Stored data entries
::::::::

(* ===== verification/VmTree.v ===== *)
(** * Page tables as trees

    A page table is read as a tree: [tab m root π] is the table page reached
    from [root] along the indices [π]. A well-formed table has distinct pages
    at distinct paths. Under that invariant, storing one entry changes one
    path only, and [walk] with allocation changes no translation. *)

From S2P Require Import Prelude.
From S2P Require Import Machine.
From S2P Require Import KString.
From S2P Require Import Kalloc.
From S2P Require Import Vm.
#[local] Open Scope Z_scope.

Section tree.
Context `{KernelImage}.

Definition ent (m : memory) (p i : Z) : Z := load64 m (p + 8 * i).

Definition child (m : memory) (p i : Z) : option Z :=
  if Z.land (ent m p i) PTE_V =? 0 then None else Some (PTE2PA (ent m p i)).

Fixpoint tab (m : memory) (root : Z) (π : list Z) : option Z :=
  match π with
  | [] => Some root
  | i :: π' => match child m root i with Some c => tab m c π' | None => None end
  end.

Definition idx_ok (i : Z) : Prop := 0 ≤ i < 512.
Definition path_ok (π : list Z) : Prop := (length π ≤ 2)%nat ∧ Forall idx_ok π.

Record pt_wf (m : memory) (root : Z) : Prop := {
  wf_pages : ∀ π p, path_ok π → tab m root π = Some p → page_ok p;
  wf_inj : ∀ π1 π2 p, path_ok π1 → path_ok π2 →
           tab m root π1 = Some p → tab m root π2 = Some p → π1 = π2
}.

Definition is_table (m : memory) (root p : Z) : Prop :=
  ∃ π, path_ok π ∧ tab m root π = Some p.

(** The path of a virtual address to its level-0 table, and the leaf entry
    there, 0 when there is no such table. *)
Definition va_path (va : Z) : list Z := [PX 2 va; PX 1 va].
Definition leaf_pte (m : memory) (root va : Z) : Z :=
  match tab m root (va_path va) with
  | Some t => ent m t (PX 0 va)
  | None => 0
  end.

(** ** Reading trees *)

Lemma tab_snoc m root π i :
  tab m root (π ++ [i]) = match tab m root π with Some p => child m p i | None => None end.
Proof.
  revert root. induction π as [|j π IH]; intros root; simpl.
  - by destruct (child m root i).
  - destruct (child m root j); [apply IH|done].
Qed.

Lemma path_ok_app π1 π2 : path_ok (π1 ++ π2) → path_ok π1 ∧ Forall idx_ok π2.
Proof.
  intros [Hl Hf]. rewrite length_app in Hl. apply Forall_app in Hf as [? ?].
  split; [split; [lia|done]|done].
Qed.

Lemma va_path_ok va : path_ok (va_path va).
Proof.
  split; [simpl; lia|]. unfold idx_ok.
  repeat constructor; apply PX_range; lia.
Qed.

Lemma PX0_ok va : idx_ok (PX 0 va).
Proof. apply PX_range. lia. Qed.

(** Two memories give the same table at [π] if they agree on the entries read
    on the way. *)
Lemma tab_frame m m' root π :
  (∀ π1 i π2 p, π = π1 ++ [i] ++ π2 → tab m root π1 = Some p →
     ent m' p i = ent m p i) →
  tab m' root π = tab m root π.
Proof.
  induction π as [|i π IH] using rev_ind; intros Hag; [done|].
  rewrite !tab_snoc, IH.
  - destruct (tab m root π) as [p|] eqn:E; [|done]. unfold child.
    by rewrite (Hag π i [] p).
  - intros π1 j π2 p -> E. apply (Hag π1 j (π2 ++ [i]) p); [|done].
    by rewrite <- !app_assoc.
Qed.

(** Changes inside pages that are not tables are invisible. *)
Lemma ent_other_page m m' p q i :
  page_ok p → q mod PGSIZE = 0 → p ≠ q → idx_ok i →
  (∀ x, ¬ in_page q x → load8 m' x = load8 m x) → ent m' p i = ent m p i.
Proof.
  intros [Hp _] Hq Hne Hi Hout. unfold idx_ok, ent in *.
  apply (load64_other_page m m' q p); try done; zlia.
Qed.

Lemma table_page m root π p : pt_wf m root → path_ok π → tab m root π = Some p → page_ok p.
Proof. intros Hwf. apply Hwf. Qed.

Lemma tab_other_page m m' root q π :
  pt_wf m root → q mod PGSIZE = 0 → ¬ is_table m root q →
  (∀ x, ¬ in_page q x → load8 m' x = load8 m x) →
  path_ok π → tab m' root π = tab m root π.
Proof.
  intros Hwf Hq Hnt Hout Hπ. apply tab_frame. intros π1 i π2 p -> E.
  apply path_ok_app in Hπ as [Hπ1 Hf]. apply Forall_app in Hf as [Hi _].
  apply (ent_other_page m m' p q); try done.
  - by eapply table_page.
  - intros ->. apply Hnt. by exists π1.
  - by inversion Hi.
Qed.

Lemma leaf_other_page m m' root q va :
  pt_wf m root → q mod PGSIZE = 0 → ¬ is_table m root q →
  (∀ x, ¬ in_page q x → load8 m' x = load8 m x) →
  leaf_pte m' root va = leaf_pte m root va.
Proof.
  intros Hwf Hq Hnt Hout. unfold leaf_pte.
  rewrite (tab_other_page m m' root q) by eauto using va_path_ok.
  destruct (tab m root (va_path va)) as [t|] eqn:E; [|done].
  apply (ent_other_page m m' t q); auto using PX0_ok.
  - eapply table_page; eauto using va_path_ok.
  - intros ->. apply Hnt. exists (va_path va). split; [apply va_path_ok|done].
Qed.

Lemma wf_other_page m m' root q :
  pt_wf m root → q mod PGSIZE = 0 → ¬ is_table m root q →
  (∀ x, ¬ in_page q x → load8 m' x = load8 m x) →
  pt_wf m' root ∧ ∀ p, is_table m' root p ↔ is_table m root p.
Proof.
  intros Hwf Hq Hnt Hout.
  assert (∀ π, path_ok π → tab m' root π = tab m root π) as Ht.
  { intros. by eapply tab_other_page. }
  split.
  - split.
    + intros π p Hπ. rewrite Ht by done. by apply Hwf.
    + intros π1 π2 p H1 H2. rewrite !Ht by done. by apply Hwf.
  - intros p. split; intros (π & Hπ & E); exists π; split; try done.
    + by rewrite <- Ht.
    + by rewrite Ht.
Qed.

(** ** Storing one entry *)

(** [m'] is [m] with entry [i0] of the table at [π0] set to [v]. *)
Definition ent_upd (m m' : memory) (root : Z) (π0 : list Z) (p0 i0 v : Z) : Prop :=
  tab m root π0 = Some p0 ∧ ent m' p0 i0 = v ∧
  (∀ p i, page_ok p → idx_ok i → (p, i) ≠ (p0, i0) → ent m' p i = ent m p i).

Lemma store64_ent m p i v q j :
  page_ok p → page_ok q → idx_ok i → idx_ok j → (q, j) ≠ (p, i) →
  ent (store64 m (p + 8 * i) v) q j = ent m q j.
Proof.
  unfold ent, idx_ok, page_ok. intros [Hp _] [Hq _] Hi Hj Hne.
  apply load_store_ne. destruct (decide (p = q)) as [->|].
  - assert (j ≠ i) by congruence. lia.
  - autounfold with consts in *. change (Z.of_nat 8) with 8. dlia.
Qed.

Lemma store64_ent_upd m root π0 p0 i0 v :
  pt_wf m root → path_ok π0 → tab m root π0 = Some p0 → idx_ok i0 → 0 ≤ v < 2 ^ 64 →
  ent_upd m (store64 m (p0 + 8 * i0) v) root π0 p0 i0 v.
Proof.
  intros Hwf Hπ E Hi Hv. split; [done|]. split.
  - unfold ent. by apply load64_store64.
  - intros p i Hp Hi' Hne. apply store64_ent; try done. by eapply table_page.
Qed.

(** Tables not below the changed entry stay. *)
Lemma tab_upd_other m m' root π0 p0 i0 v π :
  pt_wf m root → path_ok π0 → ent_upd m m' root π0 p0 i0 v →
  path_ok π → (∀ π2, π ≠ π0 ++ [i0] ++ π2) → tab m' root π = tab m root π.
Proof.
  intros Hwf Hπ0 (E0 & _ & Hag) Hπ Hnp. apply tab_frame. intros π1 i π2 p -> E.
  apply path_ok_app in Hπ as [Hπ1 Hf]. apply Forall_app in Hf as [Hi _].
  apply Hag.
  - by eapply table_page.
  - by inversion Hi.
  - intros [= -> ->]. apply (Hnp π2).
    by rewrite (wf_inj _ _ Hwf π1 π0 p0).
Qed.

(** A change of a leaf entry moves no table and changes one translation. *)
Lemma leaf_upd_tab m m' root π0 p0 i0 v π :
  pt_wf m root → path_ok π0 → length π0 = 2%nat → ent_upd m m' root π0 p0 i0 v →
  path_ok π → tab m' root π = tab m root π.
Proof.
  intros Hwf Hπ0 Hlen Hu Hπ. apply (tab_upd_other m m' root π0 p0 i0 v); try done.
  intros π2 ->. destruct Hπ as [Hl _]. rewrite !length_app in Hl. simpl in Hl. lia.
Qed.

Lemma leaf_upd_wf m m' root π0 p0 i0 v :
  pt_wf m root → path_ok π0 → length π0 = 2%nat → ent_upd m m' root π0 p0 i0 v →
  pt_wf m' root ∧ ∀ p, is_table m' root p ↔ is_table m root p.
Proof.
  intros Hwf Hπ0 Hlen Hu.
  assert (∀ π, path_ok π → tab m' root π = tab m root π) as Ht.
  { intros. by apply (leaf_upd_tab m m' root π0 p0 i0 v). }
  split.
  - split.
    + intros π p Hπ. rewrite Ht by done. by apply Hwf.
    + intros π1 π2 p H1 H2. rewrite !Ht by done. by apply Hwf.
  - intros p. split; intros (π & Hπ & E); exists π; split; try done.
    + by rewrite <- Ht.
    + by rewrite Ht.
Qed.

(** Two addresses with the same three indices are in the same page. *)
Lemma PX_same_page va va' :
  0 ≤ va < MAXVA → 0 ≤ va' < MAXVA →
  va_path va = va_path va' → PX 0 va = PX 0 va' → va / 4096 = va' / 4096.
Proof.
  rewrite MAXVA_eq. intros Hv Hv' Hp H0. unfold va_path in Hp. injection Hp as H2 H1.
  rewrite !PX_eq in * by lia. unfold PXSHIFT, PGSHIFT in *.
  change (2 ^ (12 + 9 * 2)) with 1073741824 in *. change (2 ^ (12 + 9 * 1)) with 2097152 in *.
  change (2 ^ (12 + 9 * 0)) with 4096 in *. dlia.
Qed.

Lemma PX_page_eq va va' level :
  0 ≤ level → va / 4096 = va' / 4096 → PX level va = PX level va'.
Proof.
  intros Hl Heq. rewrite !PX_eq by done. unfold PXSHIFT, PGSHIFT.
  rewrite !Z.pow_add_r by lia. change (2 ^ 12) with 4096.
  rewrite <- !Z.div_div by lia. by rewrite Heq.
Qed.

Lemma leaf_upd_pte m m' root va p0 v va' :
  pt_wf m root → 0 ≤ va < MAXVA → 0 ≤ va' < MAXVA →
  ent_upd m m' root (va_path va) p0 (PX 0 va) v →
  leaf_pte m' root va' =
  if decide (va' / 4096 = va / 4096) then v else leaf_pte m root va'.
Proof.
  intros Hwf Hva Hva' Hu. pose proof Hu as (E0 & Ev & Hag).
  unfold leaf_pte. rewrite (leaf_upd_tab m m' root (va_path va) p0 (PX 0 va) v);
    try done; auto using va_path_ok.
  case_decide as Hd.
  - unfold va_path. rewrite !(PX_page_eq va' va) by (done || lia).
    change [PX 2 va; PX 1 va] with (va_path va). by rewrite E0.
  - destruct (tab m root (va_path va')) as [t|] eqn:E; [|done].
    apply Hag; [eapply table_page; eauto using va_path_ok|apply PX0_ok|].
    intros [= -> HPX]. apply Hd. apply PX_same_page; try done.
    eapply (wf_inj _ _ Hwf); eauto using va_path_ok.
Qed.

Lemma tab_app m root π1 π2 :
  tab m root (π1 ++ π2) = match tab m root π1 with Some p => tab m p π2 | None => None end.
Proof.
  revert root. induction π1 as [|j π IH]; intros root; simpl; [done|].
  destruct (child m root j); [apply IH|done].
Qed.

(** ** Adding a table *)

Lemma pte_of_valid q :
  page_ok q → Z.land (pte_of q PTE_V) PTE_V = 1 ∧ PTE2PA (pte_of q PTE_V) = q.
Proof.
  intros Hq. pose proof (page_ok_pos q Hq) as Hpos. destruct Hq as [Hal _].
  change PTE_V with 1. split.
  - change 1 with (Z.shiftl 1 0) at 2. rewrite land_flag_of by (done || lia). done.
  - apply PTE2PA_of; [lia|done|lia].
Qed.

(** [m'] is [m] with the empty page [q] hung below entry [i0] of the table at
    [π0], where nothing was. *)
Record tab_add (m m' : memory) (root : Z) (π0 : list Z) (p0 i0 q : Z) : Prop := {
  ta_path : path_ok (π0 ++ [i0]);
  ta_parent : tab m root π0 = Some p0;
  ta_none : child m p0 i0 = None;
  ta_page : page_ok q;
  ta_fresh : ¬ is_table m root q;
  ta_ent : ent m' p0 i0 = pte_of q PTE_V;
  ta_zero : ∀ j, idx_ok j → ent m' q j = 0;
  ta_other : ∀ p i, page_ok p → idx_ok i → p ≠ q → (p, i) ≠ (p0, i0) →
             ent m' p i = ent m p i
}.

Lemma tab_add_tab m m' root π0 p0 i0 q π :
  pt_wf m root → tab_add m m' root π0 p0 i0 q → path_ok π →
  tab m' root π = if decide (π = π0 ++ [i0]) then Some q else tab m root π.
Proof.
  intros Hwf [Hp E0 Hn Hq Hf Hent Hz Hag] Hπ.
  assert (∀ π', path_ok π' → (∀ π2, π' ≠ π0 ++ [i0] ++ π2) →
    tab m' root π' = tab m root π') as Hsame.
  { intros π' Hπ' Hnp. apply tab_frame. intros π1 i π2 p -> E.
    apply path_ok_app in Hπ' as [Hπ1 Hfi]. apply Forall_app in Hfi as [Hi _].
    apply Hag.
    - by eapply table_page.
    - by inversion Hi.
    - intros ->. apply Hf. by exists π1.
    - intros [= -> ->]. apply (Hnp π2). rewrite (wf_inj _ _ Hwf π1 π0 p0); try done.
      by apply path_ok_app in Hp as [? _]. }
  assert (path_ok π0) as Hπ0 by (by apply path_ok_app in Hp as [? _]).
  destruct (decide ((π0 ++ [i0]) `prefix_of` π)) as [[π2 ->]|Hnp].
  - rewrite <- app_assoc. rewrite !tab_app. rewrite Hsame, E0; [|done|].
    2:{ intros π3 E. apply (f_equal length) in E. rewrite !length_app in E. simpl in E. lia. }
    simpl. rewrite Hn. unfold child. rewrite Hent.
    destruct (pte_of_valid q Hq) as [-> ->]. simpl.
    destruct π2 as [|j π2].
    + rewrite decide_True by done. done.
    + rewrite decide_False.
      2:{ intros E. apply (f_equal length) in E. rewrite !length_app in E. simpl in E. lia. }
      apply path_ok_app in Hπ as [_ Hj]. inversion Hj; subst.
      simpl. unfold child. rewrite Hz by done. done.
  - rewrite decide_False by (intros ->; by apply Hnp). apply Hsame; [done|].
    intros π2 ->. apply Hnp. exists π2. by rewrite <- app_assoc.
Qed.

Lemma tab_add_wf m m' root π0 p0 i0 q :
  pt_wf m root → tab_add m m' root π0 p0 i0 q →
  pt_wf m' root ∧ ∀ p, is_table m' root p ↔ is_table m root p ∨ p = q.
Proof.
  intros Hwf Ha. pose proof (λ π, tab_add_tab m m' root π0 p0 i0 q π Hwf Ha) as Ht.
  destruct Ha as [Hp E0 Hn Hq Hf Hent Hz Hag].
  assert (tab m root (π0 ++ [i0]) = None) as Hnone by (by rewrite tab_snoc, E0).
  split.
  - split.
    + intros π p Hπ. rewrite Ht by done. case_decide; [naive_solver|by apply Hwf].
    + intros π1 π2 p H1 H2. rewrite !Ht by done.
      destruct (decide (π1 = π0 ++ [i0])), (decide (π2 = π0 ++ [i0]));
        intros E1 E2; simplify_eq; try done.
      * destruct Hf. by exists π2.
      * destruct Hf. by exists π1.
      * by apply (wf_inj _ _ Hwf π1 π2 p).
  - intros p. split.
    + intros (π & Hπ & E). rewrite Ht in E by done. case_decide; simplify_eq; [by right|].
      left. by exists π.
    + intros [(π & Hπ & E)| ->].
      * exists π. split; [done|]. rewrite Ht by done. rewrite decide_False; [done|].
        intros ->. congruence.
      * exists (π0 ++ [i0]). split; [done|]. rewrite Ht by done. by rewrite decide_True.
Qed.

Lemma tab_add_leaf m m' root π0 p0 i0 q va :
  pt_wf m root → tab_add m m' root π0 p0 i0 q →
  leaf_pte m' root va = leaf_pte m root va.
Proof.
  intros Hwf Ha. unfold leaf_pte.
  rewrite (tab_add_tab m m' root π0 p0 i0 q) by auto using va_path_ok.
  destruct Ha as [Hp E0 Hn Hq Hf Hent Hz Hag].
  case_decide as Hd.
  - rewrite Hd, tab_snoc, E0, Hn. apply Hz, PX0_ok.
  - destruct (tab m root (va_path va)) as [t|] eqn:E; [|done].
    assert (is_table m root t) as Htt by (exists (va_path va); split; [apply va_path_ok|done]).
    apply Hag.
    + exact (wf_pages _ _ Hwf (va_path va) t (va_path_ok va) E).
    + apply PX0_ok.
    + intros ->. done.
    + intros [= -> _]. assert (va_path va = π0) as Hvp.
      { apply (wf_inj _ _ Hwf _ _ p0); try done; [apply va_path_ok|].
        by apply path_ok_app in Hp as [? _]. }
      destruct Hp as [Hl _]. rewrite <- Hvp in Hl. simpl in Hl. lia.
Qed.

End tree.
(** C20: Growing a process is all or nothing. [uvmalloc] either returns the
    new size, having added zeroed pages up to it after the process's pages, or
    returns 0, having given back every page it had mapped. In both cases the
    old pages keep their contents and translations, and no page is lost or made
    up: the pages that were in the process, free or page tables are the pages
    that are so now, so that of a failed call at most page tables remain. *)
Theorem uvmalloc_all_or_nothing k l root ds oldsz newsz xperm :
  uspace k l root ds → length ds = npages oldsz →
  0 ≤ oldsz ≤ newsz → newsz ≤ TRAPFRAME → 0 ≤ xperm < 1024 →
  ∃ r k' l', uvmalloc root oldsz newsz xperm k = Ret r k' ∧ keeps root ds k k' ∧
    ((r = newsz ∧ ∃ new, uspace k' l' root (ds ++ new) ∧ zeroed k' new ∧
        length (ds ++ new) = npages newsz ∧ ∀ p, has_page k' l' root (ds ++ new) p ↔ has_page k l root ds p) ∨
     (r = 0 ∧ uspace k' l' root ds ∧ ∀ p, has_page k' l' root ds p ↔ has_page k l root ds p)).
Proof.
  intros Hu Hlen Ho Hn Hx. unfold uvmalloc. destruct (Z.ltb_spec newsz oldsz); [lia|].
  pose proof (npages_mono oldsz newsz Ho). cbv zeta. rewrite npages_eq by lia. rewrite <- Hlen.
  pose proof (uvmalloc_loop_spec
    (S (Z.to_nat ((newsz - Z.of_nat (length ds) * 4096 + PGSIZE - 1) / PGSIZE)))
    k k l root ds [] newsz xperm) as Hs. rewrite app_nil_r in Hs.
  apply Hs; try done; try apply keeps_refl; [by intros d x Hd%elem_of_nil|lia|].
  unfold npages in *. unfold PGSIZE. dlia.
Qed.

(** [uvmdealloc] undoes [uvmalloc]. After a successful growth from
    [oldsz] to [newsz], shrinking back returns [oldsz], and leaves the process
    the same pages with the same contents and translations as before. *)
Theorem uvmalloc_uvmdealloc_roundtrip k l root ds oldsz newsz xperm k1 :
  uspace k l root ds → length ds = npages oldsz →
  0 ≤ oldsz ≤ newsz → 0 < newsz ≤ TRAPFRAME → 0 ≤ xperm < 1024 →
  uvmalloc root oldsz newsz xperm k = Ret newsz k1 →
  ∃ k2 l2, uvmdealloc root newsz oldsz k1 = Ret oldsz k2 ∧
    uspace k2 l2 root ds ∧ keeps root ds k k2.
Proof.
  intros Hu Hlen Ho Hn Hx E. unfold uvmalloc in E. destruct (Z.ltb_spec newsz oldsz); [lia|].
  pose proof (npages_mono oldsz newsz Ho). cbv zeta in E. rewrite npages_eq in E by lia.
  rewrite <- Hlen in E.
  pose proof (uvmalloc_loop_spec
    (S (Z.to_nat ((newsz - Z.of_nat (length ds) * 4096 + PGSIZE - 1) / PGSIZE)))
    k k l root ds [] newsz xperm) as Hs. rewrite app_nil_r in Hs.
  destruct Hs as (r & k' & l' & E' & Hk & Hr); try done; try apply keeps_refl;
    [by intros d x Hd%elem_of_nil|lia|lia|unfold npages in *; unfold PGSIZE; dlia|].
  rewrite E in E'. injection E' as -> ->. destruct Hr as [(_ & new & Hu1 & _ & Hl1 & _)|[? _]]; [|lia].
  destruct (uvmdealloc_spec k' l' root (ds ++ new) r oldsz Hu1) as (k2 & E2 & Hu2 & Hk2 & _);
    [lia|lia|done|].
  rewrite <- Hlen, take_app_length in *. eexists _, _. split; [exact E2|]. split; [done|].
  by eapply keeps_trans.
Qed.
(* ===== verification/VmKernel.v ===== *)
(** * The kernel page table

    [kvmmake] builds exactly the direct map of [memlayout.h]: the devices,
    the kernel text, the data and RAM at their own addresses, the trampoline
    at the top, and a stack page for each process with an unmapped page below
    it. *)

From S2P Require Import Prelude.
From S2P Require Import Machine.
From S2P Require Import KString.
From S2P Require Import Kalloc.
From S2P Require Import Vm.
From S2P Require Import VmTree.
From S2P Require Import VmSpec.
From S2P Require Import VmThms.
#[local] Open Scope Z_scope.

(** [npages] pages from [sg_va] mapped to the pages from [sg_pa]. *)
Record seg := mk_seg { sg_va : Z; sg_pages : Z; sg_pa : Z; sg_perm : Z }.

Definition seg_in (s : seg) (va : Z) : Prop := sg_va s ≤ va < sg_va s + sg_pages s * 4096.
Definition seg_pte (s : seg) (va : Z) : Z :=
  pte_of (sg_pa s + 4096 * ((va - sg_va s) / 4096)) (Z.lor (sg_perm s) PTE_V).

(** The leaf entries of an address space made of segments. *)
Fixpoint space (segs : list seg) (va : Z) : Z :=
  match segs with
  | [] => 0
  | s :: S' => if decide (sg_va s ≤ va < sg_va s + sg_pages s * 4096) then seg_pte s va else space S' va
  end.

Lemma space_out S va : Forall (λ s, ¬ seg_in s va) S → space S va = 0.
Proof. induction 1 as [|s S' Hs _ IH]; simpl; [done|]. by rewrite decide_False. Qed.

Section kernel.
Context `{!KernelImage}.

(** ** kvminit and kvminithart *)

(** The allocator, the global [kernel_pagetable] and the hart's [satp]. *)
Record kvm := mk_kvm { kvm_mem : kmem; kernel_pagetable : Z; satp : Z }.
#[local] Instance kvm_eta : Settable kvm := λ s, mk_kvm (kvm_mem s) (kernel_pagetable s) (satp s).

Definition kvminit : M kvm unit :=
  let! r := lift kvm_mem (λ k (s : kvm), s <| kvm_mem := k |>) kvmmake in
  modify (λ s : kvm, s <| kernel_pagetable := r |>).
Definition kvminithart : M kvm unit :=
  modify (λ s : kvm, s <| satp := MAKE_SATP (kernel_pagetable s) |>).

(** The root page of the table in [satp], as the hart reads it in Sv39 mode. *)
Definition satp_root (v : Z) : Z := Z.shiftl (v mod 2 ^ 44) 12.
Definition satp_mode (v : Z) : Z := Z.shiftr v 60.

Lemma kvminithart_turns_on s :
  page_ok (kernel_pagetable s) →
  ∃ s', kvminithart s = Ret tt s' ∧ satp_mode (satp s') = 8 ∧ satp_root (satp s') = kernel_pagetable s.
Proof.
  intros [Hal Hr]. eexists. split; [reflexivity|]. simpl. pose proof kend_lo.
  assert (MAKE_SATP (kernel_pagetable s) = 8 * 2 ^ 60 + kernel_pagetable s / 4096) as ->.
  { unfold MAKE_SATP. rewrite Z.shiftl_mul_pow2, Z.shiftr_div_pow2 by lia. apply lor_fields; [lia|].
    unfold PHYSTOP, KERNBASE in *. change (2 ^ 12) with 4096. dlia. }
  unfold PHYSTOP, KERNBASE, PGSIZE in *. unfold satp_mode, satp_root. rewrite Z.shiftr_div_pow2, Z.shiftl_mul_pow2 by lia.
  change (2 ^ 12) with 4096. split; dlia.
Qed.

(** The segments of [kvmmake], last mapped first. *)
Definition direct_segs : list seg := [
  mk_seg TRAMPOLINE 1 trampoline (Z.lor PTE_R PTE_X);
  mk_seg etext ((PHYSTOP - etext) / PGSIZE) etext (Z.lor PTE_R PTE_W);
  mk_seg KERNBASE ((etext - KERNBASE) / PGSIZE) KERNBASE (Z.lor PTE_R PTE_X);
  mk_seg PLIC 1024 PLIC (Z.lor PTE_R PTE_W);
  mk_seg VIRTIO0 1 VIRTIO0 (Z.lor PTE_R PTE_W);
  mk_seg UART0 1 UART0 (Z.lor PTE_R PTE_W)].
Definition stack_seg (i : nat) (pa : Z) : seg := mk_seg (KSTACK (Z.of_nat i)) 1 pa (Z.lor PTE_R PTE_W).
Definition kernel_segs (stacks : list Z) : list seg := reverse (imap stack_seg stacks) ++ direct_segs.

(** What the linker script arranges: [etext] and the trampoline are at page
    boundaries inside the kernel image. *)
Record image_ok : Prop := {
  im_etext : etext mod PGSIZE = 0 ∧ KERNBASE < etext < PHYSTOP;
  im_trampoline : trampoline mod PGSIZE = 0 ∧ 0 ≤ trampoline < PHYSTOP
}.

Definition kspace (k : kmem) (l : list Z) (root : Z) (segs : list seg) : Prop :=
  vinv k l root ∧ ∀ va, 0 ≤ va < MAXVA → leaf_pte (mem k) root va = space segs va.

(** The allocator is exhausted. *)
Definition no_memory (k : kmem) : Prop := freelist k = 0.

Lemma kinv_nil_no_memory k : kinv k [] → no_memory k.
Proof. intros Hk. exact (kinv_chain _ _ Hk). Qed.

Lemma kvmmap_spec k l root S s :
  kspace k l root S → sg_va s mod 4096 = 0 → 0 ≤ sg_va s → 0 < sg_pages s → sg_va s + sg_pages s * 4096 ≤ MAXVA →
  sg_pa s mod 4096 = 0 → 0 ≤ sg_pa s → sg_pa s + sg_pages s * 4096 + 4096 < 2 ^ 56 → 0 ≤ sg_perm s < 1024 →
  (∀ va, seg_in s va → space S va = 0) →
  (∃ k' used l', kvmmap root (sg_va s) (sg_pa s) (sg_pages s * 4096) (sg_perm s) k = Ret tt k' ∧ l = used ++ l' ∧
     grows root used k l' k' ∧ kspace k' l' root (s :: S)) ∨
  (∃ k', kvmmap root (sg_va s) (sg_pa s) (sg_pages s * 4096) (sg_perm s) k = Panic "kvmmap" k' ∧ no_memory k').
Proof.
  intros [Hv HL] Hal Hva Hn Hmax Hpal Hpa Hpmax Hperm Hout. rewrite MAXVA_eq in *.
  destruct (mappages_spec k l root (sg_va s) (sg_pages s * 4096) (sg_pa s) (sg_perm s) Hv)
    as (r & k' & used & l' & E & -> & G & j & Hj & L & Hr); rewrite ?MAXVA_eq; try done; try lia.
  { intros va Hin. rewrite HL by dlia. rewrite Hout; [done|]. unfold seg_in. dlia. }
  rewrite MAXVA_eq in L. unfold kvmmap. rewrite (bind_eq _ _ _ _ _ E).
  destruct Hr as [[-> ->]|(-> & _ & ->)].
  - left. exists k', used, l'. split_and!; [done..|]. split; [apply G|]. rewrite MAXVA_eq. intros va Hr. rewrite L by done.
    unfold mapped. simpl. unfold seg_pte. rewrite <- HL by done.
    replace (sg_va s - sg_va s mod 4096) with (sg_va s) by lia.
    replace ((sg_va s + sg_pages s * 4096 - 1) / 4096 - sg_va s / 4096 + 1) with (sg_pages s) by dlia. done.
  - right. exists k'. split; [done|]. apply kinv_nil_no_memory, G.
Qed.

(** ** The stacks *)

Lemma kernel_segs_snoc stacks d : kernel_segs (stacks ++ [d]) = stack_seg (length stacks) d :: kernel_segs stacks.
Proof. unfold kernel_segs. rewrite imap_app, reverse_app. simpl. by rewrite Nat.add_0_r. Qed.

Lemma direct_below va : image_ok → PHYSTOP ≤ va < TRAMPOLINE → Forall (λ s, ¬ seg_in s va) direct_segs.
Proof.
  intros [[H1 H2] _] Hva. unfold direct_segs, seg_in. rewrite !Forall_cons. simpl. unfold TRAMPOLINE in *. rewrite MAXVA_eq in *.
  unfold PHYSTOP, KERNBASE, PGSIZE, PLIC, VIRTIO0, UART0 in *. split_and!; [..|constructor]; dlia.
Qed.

::::::::

#### ACTIVITY
Where does the string "inside" appear in the records above? Return every line that holds it.

#### YOUR RESPONSE
(** Changes inside pages that are not tables are invisible. *)
    boundaries inside the kernel image. *)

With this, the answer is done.